2. "I'm Still Remembering" (album version)
3. "I Just Shot John Lennon" (live version)
Note: "I Just Shot John Lennon" was recorded live at The Point, Dublin, on 2 June 1995 for Radio Telefis Eireann. A limited-edition version of this format packaged in a box was also released.

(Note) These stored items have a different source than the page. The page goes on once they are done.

(** * GPU partition sweep and latency scatterplots: a shallow embedding

    The two scripts of the repository are embedded as Rocq functions:

    - [scripts/test_granularity.py]: [generate_config], [run_process] and the
      command-line driver ([Granularity]);
    - [scripts/view_scatterplots_eurosys.py]: [convert_to_float],
      [plugin_summary_values] and the file loop of [show_plots]
      ([Scatter]); [scenario_to_distribution], [add_plot_padding],
      [get_marker_styles], [add_scenario_to_plot] and the drawing half of
      [show_plots] ([Plot]); the command-line driver ([Viewer]).

    The scripts are read as Python 3 programs ([run_process] passes
    [encoding] to [subprocess.Popen]).  Python integers are [Z], Python
    strings are [string] (the scripts only compare and concatenate ASCII
    text), Python floats are IEEE 754 binary64 values ([B64]: the exact
    rational a finite float stands for, the two infinities, NaN),
    dictionaries are insertion-ordered association lists ([Dict]), and
    raising, printing and the calls to external programs go through one
    state-and-error monad ([Run.M]).  A float that serves as a
    dictionary key is an object, found by identity or by equality
    ([Scatter.float_object]).  The calls into matplotlib are recorded in
    order with their arguments ([Plot.M]); whether a call returns or
    raises, what the script reads back from matplotlib, and what the
    file system answers, are given ([Plot.matplotlib],
    [Viewer.filesystem]).

    Outside the embedding: [argparse], opening and parsing a result file
    (a file is given with its parsed content), the text [json.dumps]
    produces for a configuration (a configuration is given as the object
    handed to [json.dumps]), the runner process, and what matplotlib
    does with the calls it receives.  Definitions come first, theorems
    after them. *)

From Stdlib Require Import ZArith QArith Qround Qabs Qpower Qreduction.
From Stdlib Require Import List String Ascii Bool Lia Lqa Floats.
From Stdlib Require Import DecimalString DecimalZ.
From Stdlib Require Import Permutation Sorted.
Import ListNotations.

- UK cassette single and European CD single
1. "Salvation"
2. "I'm Still Remembering" (album version)

==Charts==

===Weekly charts===

Weekly chart performance for "Salvation"
| Chart (1996) | Peak position |
|---|---|
| Australia (ARIA) | 8 |
| Austria (Ö3 Austria Top 40) | 27 |
| Belgium (Ultratop 50 Flanders) | 32 |
| Belgium (Ultratop 50 Wallonia) | 18 |
| Canada Top Singles (RPM) | 30 |
| Canada Rock/Alternative (RPM) | 2 |
| Europe (Eurochart Hot 100) | 20 |
| Finland (Suomen virallinen lista) | 15 |
| France (SNEP) | 13 |
| Germany (GfK) | 44 |
| Iceland (Íslenski Listinn Topp 40) | 4 |
| Ireland (IRMA) | 8 |
| Italy (Musica e dischi) | 6 |
| Italy Airplay (Music & Media) | 4 |
| Netherlands (Dutch Top 40) | 39 |
| Netherlands (Single Top 100) | 36 |
| New Zealand (Recorded Music NZ) | 7 |
| Scotland Singles (Official Charts) | 12 |
| Sweden (Sverigetopplistan) | 33 |
| Switzerland (Schweizer Hitparade) | 35 |
| UK Singles (Official Charts) | 13 |
| US Radio Songs (Billboard) | 21 |
| US Alternative Airplay (Billboard) | 1 |
| US Mainstream Rock (Billboard) | 25 |
| US Pop Airplay (Billboard) | 33 |

===Year-end charts===

Year-end chart performance for "Salvation"
| Chart (1996) | Position |
|---|---|
| Australia (ARIA) | 79 |
| Belgium (Ultratop 50 Wallonia) | 74 |
| Canada Rock/Alternative (RPM) | 43 |
| Iceland (Íslenski Listinn Topp 40) | 40 |
| US Modern Rock Tracks (Billboard) | 29 |

==Certifications==

Certifications and sales for "Salvation"
| Region | Certification | Certified units/sales |
| New Zealand (RMNZ) | Gold | 5,000^{*} |
^{*} Sales figures based on certification alone.

==Release history==

Release dates and formats for "Salvation"
| Region | Date | Format(s) | Label(s) | Ref. |
| United Kingdom | 8 April 1996 | CD; cassette; | Island |  |
| United States | 16 April 1996 | Contemporary hit radio |  |
| Japan | 19 April 1996 | CD |  |

==Cover versions==
Earthsuit, a Christian rock group, performed a live cover of this song during their last few tours. Prayer for Cleansing, a vegan straight edge metalcore group, covered the song on their EP The Tragedy released in 2004. Senses Fail, an emo post-hardcore group, covered this song as a bonus track on their 2006 album Still Searching. Ursula, a hardcore crust punk group from California, covered the song on their 2019 second 4-track EP Regurgitate.